The Expedition of Humphry Clinker
Author: Tobias Smollett
Publisher:
Published: 1785
Total Pages: 566
ISBN-13:
DOWNLOAD EBOOKRead and Download eBook Full
Author: Tobias Smollett
Publisher:
Published: 1785
Total Pages: 566
ISBN-13:
DOWNLOAD EBOOKAuthor: Tobias Smollett
Publisher:
Published: 1831
Total Pages: 472
ISBN-13:
DOWNLOAD EBOOKAuthor: Gwen Raverat
Publisher: Clear Press Ltd
Published: 2003
Total Pages: 292
ISBN-13: 9781904555124
DOWNLOAD EBOOKA facsimile of a 19th century book is a delightful, quirky account, beautifully illustrated with the author's famous line drawings, of her quintessentially English childhood growing up as a Darwin at the end of the 19th century.
Author: Tobias Smollett
Publisher:
Published: 1935
Total Pages: 64
ISBN-13:
DOWNLOAD EBOOKAuthor: Jason S. Farr
Publisher: Rutgers University Press
Published: 2019-06-07
Total Pages: 207
ISBN-13: 1684481090
DOWNLOAD EBOOKNovel Bodies examines how disability shapes the British literary history of sexuality. Jason Farr shows that various eighteenth-century novelists represent disability and sexuality in flexible ways to reconfigure the political and social landscapes of eighteenth-century Britain. In imagining the lived experience of disability as analogous to—and as informed by—queer genders and sexualities, the authors featured in Novel Bodies expose emerging ideas of able-bodiedness and heterosexuality as interconnected systems that sustain dominant models of courtship, reproduction, and degeneracy. Further, Farr argues that they use intersections of disability and queerness to stage an array of contemporaneous debates covering topics as wide-ranging as education, feminism, domesticity, medicine, and plantation life. In his close attention to the fiction of Eliza Haywood, Samuel Richardson, Sarah Scott, Maria Edgeworth, and Frances Burney, Farr demonstrates that disabled and queer characters inhabit strict social orders in unconventional ways, and thus opened up new avenues of expression for readers from the eighteenth century forward.

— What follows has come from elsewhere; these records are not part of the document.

(* ===== verification/Construction.v ===== *)
(** * The tree builders

    [construire_arbre_huffman] ([src/construction_arbre.py], lines 13-61)
    takes a list of leaves and returns the root, or [None] for an empty
    list; [construire_arbre] ([src/huffman/construction_arbre.py], lines
    13-23) builds the leaves from a frequency dict itself and has no empty
    case ([heap[0]] raises [IndexError]).  Both run the same merge loop over
    a [heapq] list.  The definitions are stated against the [Tas] interface
    and the theorems against [TasLois], so they hold for [heapq]
    ([Tas.heapq_lois]) and the witnesses compute with it. *)

From stdpp Require Import base list sets strings.
From Stdlib Require Import ZArith Ascii.
From S2P Require Import Prelude Noeud Validation Frequences Tas.

Section Construction.
Context {A : Type} `{!Tas (Noeud A) noeud_lt}.

(** [while len(heap) > 1: gauche = heappop(heap); droit = heappop(heap);
     parent = Noeud(None, gauche.frequence + droit.frequence, gauche, droit);
     heappush(heap, parent)] *)
Fixpoint boucle_fusion (fuel : nat) (heap : list (Noeud A)) : Resultat (list (Noeud A)) :=
  match fuel with
  | O => Ok heap
  | S fuel =>
      if decide (1 < length heap) then
        '(gauche, heap) ← tas_heappop heap;
        '(droit, heap) ← tas_heappop heap;
        let frequence_totale := (frequence gauche + frequence droit)%Z in
        let parent := mkNoeud None frequence_totale (Some gauche) (Some droit) in
        heap ← tas_heappush heap parent;
        boucle_fusion fuel heap
      else Ok heap
  end.

(** [construire_arbre_huffman(noeuds_feuilles)]; the loop runs with fuel
    [len(heap)], one more than the number of merges. *)
Definition construire_arbre_huffman (noeuds_feuilles : list (Noeud A))
    : Resultat (option (Noeud A)) :=
  match noeuds_feuilles with
  | [] => Ok None
  | _ :: _ =>
      let heap := noeuds_feuilles in
      heap ← tas_heapify heap;
      heap ← boucle_fusion (length heap) heap;
      racine ← py_get heap 0;
      Ok (Some racine)
  end.

(** [construire_arbre(frequences)] of [src/huffman/construction_arbre.py]:
    [heap = [Noeud(char, freq) for char, freq in frequences.items()]]. *)
Definition construire_arbre (frequences : dict A Z) : Resultat (Noeud A) :=
  let heap := map (fun '(c, f) => feuille c f) frequences in
  heap ← tas_heapify heap;
  heap ← boucle_fusion (length heap) heap;
  py_get heap 0.

(** The leaves of a forest. *)
Definition feuilles_foret (heap : list (Noeud A)) : list (Noeud A) := flat_map feuilles heap.

(** ** The merge loop *)

Context `{!TasLois (Noeud A) noeud_lt}.

Lemma feuilles_foret_perm h1 h2 : h1 ≡ₚ h2 -> feuilles_foret h1 ≡ₚ feuilles_foret h2.
Proof.
  unfold feuilles_foret. induction 1 as [|x l1 l2 _ IH|x y l|l1 l2 l3 _ IH1 _ IH2]; simpl.
  - done.
  - by rewrite IH.
  - rewrite !app_assoc. f_equiv. apply Permutation_app_comm.
  - by rewrite IH1.
Qed.

(** One turn of the loop, with the heap laws: two trees [g] and [d] leave
    the heap and their merge enters it. *)
Lemma boucle_fusion_etape fuel heap :
  1 < length heap ->
  exists g d reste heap', heap ≡ₚ g :: d :: reste /\ heap' ≡ₚ fusion g d :: reste /\
    boucle_fusion (S fuel) heap = boucle_fusion fuel heap'.
Proof.
  intros Hlt. cbn [boucle_fusion]. rewrite decide_True by done.
  destruct (heappop_perm heap) as (g & h1 & -> & Hp1); [intros ->; simpl in *; lia|].
  rewrite bind_ret.
  assert (h1 <> []) as Hne1.
  { intros ->. apply Permutation_length in Hp1. simpl in Hp1. lia. }
  destruct (heappop_perm h1) as (d & h2 & -> & Hp2); [done|].
  rewrite bind_ret.
  destruct (heappush_perm h2 (fusion g d)) as (h3 & Hpush & Hp3).
  unfold fusion in Hpush, Hp3. rewrite Hpush, bind_ret.
  exists g, d, h2, h3. by rewrite <-Hp2.
Qed.

Lemma boucle_fusion_fin fuel heap :
  length heap <= 1 -> boucle_fusion fuel heap = Ok heap.
Proof. intros H. destruct fuel; simpl; [done|]. rewrite decide_False by lia. done. Qed.

(** The loop, with enough fuel, leaves exactly one tree; every property
    of the forest that merging preserves holds of it, and it has the
    leaves of the forest. *)
Lemma boucle_fusion_spec (P : Noeud A -> Prop)
    (HP : forall g d, P g -> P d -> P (fusion g d)) fuel heap :
  heap <> [] -> length heap <= S fuel -> Forall P heap ->
  exists racine, boucle_fusion fuel heap = Ok [racine] /\ P racine /\
    feuilles racine ≡ₚ feuilles_foret heap.
Proof.
  revert heap. induction fuel as [|fuel IH]; intros heap Hne Hlen HPh.
  - destruct heap as [|r [|]]; simpl in *; try done; [|lia].
    exists r. split_and!; [done|by inversion HPh|]. by rewrite app_nil_r.
  - destruct (decide (1 < length heap)) as [Hlt|Hge].
    + destruct (boucle_fusion_etape fuel heap Hlt) as (g & d & reste & h & Hp1 & Hp3 & ->).
      pose proof (Permutation_length Hp1). pose proof (Permutation_length Hp3). simpl in *.
      rewrite Hp1 in HPh. apply Forall_cons in HPh as [Hg [Hd HPh]%Forall_cons].
      destruct (IH h) as (r & -> & Hr & Hleaves).
      * intros ->. simpl in *. lia.
      * lia.
      * rewrite Hp3. constructor; [by apply HP|done].
      * exists r. split_and!; [done|done|].
        rewrite Hleaves, (feuilles_foret_perm _ _ Hp3), (feuilles_foret_perm _ _ Hp1).
        unfold feuilles_foret. simpl. by rewrite app_assoc.
    + rewrite boucle_fusion_fin by lia.
      destruct heap as [|r [|]]; simpl in *; try done; [|lia].
      exists r. split_and!; [done|by inversion HPh|]. by rewrite app_nil_r.
Qed.

(** C26: the merge loop [while len(heap) > 1] ends: each turn removes one
    tree from the heap, so run for at most [fuel] turns it leaves
    [max 1 (len(heap) - fuel)] trees, and [len(heap) - 1] turns (the fuel
    [construire_arbre_huffman] gives) leave exactly one. *)
Theorem boucle_fusion_tours fuel heap :
  heap <> [] ->
  exists heap', boucle_fusion fuel heap = Ok heap' /\ length heap' = max 1 (length heap - fuel).
Proof.
  revert heap. induction fuel as [|fuel IH]; intros heap Hne.
  - exists heap. split; [done|]. destruct heap; [done|]. simpl. lia.
  - destruct (decide (1 < length heap)) as [Hlt|Hge].
    + destruct (boucle_fusion_etape fuel heap Hlt) as (g & d & reste & h & Hp1 & Hp3 & ->).
      apply Permutation_length in Hp1, Hp3. simpl in *.
      destruct (IH h) as (h' & -> & Hl); [intros ->; simpl in *; lia|].
      exists h'. split; [done|]. lia.
    + rewrite boucle_fusion_fin by lia. exists heap. split; [done|].
      destruct heap; [done|]. simpl in *. lia.
Qed.

(** The invariant of the forest: valid trees with positive, coherent
    frequencies. *)
Definition arbre_bon (n : Noeud A) : Prop :=
  arbre_valide n /\ freq_positives n /\ freq_coherentes n.

Lemma arbre_bon_fusion g d : arbre_bon g -> arbre_bon d -> arbre_bon (fusion g d).
Proof. intros (?&?&?) (?&?&?). split_and!; auto with huffman. Qed.

Lemma feuilles_foret_feuilles l : Forall feuille_positive l -> feuilles_foret l = l.
Proof.
  induction 1 as [|n l (c & f & -> & _) _ IH]; [done|]. unfold feuilles_foret in *.
  simpl. by rewrite IH.
Qed.

(** The part both builders share: [heapify] and the loop leave one tree. *)
Lemma construire_foret_spec leaves :
  leaves <> [] -> Forall feuille_positive leaves ->
  exists heap racine, tas_heapify leaves = Ok heap /\
    boucle_fusion (length heap) heap = Ok [racine] /\
    arbre_bon racine /\ feuilles racine ≡ₚ leaves.
Proof.
  intros Hne Hpos. destruct (heapify_perm leaves) as (h & Hheapify & Hh).
  destruct (boucle_fusion_spec arbre_bon arbre_bon_fusion (length h) h)
    as (r & Hloop & Hr & Hleaves).
  - intros ->. apply Permutation_nil_l in Hh. done.
  - lia.
  - rewrite Hh. eapply Forall_impl; [done|]. intros n ?%feuille_positive_valide. done.
  - exists h, r. split_and!; [done|done|done|].
    by rewrite Hleaves, (feuilles_foret_perm _ _ Hh), feuilles_foret_feuilles.
Qed.

(** The consequences of [arbre_bon] the theorems state. *)
Lemma arbre_bon_consequences racine leaves :
  arbre_bon racine -> feuilles racine ≡ₚ leaves ->
  verifier_arbre_huffman (Some racine) = true /\ frequence racine = poids leaves /\
  noeuds_internes racine + 1 = length leaves.
Proof.
  intros (Hv & Hp & Hc) Hl. split_and!.
  - simpl. by apply verifier_noeud_correct.
  - rewrite valide_frequence by done. by apply poids_perm.
  - rewrite valide_noeuds_internes by done. by apply Permutation_length.
Qed.

(** [construire_arbre_huffman] on positive leaves returns a tree of the
    invariant with those leaves. *)
Lemma construire_arbre_huffman_racine leaves :
  leaves <> [] -> Forall feuille_positive leaves ->
  exists racine, construire_arbre_huffman leaves = Ok (Some racine) /\
    arbre_bon racine /\ feuilles racine ≡ₚ leaves.
Proof.
  intros Hne Hpos.
  destruct (construire_foret_spec leaves Hne Hpos) as (h & r & Hh & Hloop & Hr & Hl).
  destruct leaves as [|n l]; [done|].
  exists r. unfold construire_arbre_huffman. by rewrite Hh, bind_ret, Hloop, bind_ret.
Qed.

(** ** Properties of the builders *)

(** C3: [construire_arbre_huffman] on a non-empty list of leaves with
    positive frequencies returns a root; the tree passes
    [verifier_arbre_huffman], its leaves are exactly the given leaves, its
    frequency is their total, and it has one internal node fewer than
    leaves (the loop made N-1 merges). *)
Theorem construire_arbre_huffman_correct (noeuds_feuilles : list (Noeud A)) :
  noeuds_feuilles <> [] -> Forall feuille_positive noeuds_feuilles ->
  exists racine, construire_arbre_huffman noeuds_feuilles = Ok (Some racine) /\
    verifier_arbre_huffman (Some racine) = true /\
    freq_coherentes racine /\
    feuilles racine ≡ₚ noeuds_feuilles /\
    frequence racine = poids noeuds_feuilles /\
    noeuds_internes racine + 1 = length noeuds_feuilles.
Proof.
  intros Hne Hpos.
  destruct (construire_arbre_huffman_racine noeuds_feuilles Hne Hpos) as (r & Hr & Hb & Hl).
  exists r. pose proof (arbre_bon_consequences r _ Hb Hl) as (? & ? & ?).
  destruct Hb as (_ & _ & ?). by split_and!.
Qed.

(** A single leaf is returned as the root, unchanged (the module's
    [test_cas_un_seul_caractere]). *)
Lemma construire_arbre_huffman_singleton (l : Noeud A) :
  construire_arbre_huffman [l] = Ok (Some l).
Proof.
  destruct (heapify_perm [l]) as (h & Hh & Hp). apply Permutation_singleton_r in Hp as ->.
  unfold construire_arbre_huffman. by rewrite Hh.
Qed.

(** [construire_arbre] on a one-item dict returns the leaf. *)
Lemma construire_arbre_singleton (c : A) (k : Z) : construire_arbre [(c, k)] = Ok (feuille c k).
Proof.
  destruct (heapify_perm [feuille c k]) as (h & Hh & Hp). apply Permutation_singleton_r in Hp as ->.
  unfold construire_arbre. simpl. by rewrite Hh.
Qed.

(** [construire_arbre] of [src/huffman/] on an empty dict raises
    [IndexError] at [heap[0]]. *)
Lemma construire_arbre_vide : construire_arbre [] = raise IndexError.
Proof.
  destruct (heapify_perm []) as (h & Hh & Hp). apply Permutation_nil_r in Hp as ->.
  unfold construire_arbre. simpl. by rewrite Hh.
Qed.

(** On a non-empty dict the two builders compute the same tree. *)
Lemma construire_arbres_bind (frequences : dict A Z) :
  frequences <> [] ->
  construire_arbre_huffman (creer_noeuds_feuilles frequences) =
  (racine ← construire_arbre frequences; Ok (Some racine)).
Proof.
  intros Hne. destruct frequences as [|[c f] d]; [done|].
  unfold construire_arbre_huffman, construire_arbre. simpl.
  destruct (tas_heapify _); simpl; [|done].
  destruct (boucle_fusion _ _); simpl; [|done]. by destruct (py_get _ 0).
Qed.

Context `{EqDecision A}.

(** [construire_arbre(analyser_frequences(texte))] on a non-empty text
    returns a valid tree whose leaves are the text's characters with
    their counts and whose frequency is the text's length. *)
Lemma construire_arbre_bon (texte : list A) :
  texte <> [] ->
  exists racine, construire_arbre (analyser_frequences texte) = Ok racine /\
    arbre_bon racine /\
    feuilles racine ≡ₚ creer_noeuds_feuilles (calculer_frequences texte) /\
    frequence racine = Z.of_nat (length texte).
Proof.
  intros Hne. rewrite analyser_calculer_frequences.
  assert (creer_noeuds_feuilles (calculer_frequences texte) <> []) as Hne'.
  { destruct texte as [|c t]; [done|]. intros Hnil.
    assert (c ∈ dict_keys (calculer_frequences (c :: t))) as Hc
      by (apply calculer_frequences_keys; left).
    unfold creer_noeuds_feuilles in Hnil. apply map_eq_nil in Hnil.
    unfold dict_keys in Hc. rewrite Hnil in Hc. set_solver. }
  destruct (construire_foret_spec _ Hne' (creer_noeuds_feuilles_positives texte))
    as (h & r & Hh & Hloop & Hr & Hl).
  exists r. unfold construire_arbre. fold (creer_noeuds_feuilles (calculer_frequences texte)).
  rewrite Hh, bind_ret, Hloop, bind_ret. split_and!; [done|done|done|].
  destruct Hr as (Hv & _ & Hc). rewrite valide_frequence by done.
  by rewrite (poids_perm _ _ Hl), creer_noeuds_feuilles_poids, calculer_frequences_somme.
Qed.
(** C16: [construire_arbre(analyser_frequences(texte))] of [src/huffman/]
    on a non-empty text returns a tree that [verifier_arbre_huffman]
    accepts, whose frequencies are coherent, whose leaves are the text's
    distinct characters with their counts, whose frequency is the text's
    length, and with one internal node fewer than distinct characters. *)
Theorem construire_arbre_correct (texte : list A) :
  texte <> [] ->
  exists racine, construire_arbre (analyser_frequences texte) = Ok racine /\
    verifier_arbre_huffman (Some racine) = true /\ freq_coherentes racine /\
    feuilles racine ≡ₚ creer_noeuds_feuilles (calculer_frequences texte) /\
    frequence racine = Z.of_nat (length texte) /\
    noeuds_internes racine + 1 = length (calculer_frequences texte).
Proof.
  intros Hne. destruct (construire_arbre_bon texte Hne) as (r & Hr & Hb & Hl & Hf).
  destruct (arbre_bon_consequences r _ Hb Hl) as (Hv & _ & Hn).
  rewrite creer_noeuds_feuilles_length in Hn. destruct Hb as (_ & _ & Hc).
  exists r. by split_and!.
Qed.

End Construction.
(** ** Witnesses, with CPython's [heapq] *)

(** The leaves of ["aabbc"]. *)
Definition feuilles_aabbc : list (Noeud ascii) :=
  [feuille "a"%char 2; feuille "b"%char 2; feuille "c"%char 1].

Lemma construire_arbre_huffman_correct_witness :
  exists racine, construire_arbre_huffman feuilles_aabbc = Ok (Some racine) /\ frequence racine = 5%Z.
Proof.
  destruct (construire_arbre_huffman_correct feuilles_aabbc) as (r & Hr & _ & _ & _ & Hf & _).
  - discriminate.
  - repeat apply Forall_cons_2; try apply Forall_nil_2;
      (eexists _, _; split; [reflexivity|lia]).
  - exists r. split; [done|]. rewrite Hf. reflexivity.
Defined.

Lemma boucle_fusion_tours_witness :
  exists heap, boucle_fusion 2 feuilles_aabbc = Ok heap /\ length heap = 1.
Proof.
  destruct (boucle_fusion_tours 2 feuilles_aabbc) as (h & Hh & Hl); [discriminate|].
  exists h. split; [done|]. rewrite Hl. reflexivity.
Defined.

Lemma construire_arbre_correct_witness :
  exists racine, construire_arbre (analyser_frequences (lettres "aabbc")) = Ok racine /\
    frequence racine = 5%Z.
Proof.
  destruct (construire_arbre_correct (lettres "aabbc")) as (r & Hr & _ & _ & _ & Hf & _); [discriminate|].
  exists r. split; [done|]. rewrite Hf. reflexivity.
Defined.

Published by Bucknell University Press. Distributed worldwide by Rutgers University Press.
Author: Tobias Smollett
Publisher: NuVision Publications, LLC
Published: 1949
Total Pages: 312
ISBN-13:
DOWNLOAD EBOOKAuthor: Tobias Smollett
Publisher:
Published: 1895
Total Pages: 228
ISBN-13:
DOWNLOAD EBOOKAuthor: Christopher Anstey
Publisher:
Published: 1766
Total Pages: 116
ISBN-13:
DOWNLOAD EBOOKAuthor: Tobias Smollett
Publisher:
Published: 1832
Total Pages: 254
ISBN-13:
DOWNLOAD EBOOKAuthor: Natalie Roxburgh
Publisher: Routledge
Published: 2015-12-22
Total Pages: 267
ISBN-13: 1317294874
DOWNLOAD EBOOKPublic credit was controversial in seventeenth- and eighteenth-century England. It entailed new ways of thinking about the individual in relation to the State and was for many reasons a site of cultural negotiation and debate. At the same time, it required commitment from participants in order to function. Some of the debates relating to public credit, whose success was tied up in the way it was represented, find their way into contemporary fiction – in particular the eighteenth-century novel. This book reads eighteenth-century fiction alongside works of political economy in order to offer a new perspective on credible commitment and the rise of a credit economy facilitated by public credit. Works by authors such as Daniel Defoe, Samuel Richardson, and Frances Burney are explored alongside lesser-known fictional texts, including some early it-narratives and novels of sensibility, to give a fully rounded view of the perception of public credit within England and its wider cultural and social implications. Strategies for representing public credit, the book argues, can be seen as contributing to the development of the English novel, a type of fiction whose emphasis on the individual can also be read as helping to produce a certain type of person, the modern financial subject. This interdisciplinary book draws from economic history and literary/cultural studies in order to make connections between the development of finance and an important facet of modern Western culture, the novel.